§ **Exercise goal**
In the entries that follow, the line with "pM <- prop Landmark.y pinkyMcp ;;" opens the range and the line with "the optional [onGestureChange]" closes it; repeat that range exactly, both lines included.

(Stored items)
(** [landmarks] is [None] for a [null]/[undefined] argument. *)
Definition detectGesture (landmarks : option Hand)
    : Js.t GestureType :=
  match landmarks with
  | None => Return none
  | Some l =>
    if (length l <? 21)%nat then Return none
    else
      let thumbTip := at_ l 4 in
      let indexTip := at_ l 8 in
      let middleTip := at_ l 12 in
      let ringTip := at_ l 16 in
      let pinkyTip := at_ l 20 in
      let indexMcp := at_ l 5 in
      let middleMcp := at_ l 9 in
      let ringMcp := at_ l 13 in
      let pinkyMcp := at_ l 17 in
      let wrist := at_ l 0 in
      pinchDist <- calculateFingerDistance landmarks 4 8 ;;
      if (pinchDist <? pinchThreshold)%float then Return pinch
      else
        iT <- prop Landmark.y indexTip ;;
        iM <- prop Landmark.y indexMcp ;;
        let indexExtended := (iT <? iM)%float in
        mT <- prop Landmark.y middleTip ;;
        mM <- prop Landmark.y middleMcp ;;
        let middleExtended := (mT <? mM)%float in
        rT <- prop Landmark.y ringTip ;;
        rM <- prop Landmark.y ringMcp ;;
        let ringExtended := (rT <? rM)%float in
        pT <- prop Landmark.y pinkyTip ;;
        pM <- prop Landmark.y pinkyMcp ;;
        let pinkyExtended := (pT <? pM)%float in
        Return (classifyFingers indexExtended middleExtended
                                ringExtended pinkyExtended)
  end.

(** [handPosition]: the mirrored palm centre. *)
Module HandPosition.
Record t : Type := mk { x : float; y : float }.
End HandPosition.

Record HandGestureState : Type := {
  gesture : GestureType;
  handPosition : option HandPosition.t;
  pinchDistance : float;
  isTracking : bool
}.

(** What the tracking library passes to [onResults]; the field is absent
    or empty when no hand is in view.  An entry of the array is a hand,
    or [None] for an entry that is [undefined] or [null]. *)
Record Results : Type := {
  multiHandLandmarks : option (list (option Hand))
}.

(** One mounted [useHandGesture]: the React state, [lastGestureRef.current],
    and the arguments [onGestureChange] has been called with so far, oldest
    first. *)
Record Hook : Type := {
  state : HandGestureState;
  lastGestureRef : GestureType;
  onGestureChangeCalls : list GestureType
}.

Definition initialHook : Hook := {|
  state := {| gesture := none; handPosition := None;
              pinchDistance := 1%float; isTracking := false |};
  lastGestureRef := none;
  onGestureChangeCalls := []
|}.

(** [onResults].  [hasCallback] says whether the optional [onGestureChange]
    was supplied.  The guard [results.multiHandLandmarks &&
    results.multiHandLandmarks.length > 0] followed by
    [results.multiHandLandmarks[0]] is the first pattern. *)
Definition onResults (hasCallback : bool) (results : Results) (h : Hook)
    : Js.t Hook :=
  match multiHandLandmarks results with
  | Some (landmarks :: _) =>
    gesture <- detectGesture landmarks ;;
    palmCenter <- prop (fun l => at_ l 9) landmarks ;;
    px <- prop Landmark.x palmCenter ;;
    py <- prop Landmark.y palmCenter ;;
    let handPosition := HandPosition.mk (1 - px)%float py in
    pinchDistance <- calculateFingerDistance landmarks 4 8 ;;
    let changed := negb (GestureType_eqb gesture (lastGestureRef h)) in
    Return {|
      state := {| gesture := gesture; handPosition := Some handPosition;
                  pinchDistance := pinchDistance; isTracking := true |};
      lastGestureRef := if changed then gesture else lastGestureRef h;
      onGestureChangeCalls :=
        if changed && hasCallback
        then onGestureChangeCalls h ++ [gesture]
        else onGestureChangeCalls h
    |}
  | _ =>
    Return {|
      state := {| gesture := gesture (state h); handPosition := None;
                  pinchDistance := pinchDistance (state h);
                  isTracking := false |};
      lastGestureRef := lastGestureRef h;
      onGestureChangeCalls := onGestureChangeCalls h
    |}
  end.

...

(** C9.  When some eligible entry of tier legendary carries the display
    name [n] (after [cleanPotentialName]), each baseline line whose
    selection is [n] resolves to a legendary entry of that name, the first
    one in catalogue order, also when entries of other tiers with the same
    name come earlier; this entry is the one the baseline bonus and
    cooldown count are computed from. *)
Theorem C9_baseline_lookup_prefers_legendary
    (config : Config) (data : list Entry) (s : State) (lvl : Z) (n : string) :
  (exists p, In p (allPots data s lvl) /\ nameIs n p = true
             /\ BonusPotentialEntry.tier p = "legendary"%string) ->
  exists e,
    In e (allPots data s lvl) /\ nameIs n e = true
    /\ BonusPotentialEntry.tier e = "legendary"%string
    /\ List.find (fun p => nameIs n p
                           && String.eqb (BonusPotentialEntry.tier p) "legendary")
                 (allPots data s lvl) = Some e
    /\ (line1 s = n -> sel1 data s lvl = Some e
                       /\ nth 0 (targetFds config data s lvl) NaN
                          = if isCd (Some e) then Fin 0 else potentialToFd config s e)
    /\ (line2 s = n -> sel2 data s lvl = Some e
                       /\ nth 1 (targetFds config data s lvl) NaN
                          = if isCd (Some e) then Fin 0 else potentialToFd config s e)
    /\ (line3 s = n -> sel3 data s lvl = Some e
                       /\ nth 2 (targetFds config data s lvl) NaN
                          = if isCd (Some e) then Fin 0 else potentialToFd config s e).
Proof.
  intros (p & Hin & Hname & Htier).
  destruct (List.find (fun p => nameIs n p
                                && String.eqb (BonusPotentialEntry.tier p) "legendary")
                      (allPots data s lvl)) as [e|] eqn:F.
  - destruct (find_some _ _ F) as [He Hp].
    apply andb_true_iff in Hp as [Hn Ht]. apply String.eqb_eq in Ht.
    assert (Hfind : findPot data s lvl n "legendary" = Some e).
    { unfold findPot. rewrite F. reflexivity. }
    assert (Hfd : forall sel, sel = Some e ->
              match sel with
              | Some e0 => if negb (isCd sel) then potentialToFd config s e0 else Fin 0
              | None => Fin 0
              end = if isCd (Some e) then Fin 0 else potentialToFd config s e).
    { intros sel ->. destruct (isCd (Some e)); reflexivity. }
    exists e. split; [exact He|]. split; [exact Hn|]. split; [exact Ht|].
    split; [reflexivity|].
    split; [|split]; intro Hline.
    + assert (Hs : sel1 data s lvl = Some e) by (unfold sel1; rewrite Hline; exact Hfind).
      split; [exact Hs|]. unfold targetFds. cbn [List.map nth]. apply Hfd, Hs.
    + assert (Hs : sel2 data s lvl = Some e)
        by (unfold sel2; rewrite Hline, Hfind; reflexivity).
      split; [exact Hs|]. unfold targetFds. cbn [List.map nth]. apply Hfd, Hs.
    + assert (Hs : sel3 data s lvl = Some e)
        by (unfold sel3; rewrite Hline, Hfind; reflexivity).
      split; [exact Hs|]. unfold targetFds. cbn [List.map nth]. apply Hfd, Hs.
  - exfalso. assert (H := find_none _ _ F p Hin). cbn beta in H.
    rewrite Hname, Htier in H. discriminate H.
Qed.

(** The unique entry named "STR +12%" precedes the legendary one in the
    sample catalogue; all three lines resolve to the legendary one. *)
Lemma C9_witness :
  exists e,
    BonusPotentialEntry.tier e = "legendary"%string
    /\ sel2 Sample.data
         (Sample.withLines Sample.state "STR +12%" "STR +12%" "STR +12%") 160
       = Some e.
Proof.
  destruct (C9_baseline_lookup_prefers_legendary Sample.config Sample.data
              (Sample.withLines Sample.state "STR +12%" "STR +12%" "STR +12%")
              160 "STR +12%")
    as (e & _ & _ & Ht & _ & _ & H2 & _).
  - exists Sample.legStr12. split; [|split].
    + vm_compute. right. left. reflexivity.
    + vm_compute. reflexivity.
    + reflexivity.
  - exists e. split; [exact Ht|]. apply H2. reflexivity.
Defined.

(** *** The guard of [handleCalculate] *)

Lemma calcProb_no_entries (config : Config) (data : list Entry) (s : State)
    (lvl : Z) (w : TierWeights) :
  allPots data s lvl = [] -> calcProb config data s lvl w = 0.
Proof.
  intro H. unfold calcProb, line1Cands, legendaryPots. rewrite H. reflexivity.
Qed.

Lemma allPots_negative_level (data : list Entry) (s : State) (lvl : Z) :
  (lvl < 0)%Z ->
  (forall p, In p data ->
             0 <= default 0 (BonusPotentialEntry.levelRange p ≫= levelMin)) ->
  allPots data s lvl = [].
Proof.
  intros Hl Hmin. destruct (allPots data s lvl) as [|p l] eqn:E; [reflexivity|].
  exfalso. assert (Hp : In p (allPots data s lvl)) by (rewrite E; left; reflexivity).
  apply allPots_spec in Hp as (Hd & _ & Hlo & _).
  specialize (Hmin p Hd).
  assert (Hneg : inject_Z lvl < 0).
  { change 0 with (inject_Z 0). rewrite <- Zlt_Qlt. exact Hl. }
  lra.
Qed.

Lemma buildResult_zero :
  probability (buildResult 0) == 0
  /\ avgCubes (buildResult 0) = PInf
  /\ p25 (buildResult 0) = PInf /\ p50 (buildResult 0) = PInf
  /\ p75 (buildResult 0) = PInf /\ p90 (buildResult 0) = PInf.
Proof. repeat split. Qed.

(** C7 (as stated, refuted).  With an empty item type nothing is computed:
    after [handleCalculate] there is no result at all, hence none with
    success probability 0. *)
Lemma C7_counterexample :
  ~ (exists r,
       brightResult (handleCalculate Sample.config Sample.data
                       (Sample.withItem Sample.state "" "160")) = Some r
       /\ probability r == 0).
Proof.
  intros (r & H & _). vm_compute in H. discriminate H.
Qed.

§ **Answer to this task**
        pM <- prop Landmark.y pinkyMcp ;;
        let pinkyExtended := (pT <? pM)%float in
        Return (classifyFingers indexExtended middleExtended
                                ringExtended pinkyExtended)
  end.

(** [handPosition]: the mirrored palm centre. *)
Module HandPosition.
Record t : Type := mk { x : float; y : float }.
End HandPosition.

Record HandGestureState : Type := {
  gesture : GestureType;
  handPosition : option HandPosition.t;
  pinchDistance : float;
  isTracking : bool
}.

(** What the tracking library passes to [onResults]; the field is absent
    or empty when no hand is in view.  An entry of the array is a hand,
    or [None] for an entry that is [undefined] or [null]. *)
Record Results : Type := {
  multiHandLandmarks : option (list (option Hand))
}.

(** One mounted [useHandGesture]: the React state, [lastGestureRef.current],
    and the arguments [onGestureChange] has been called with so far, oldest
    first. *)
Record Hook : Type := {
  state : HandGestureState;
  lastGestureRef : GestureType;
  onGestureChangeCalls : list GestureType
}.

Definition initialHook : Hook := {|
  state := {| gesture := none; handPosition := None;
              pinchDistance := 1%float; isTracking := false |};
  lastGestureRef := none;
  onGestureChangeCalls := []
|}.

(** [onResults].  [hasCallback] says whether the optional [onGestureChange]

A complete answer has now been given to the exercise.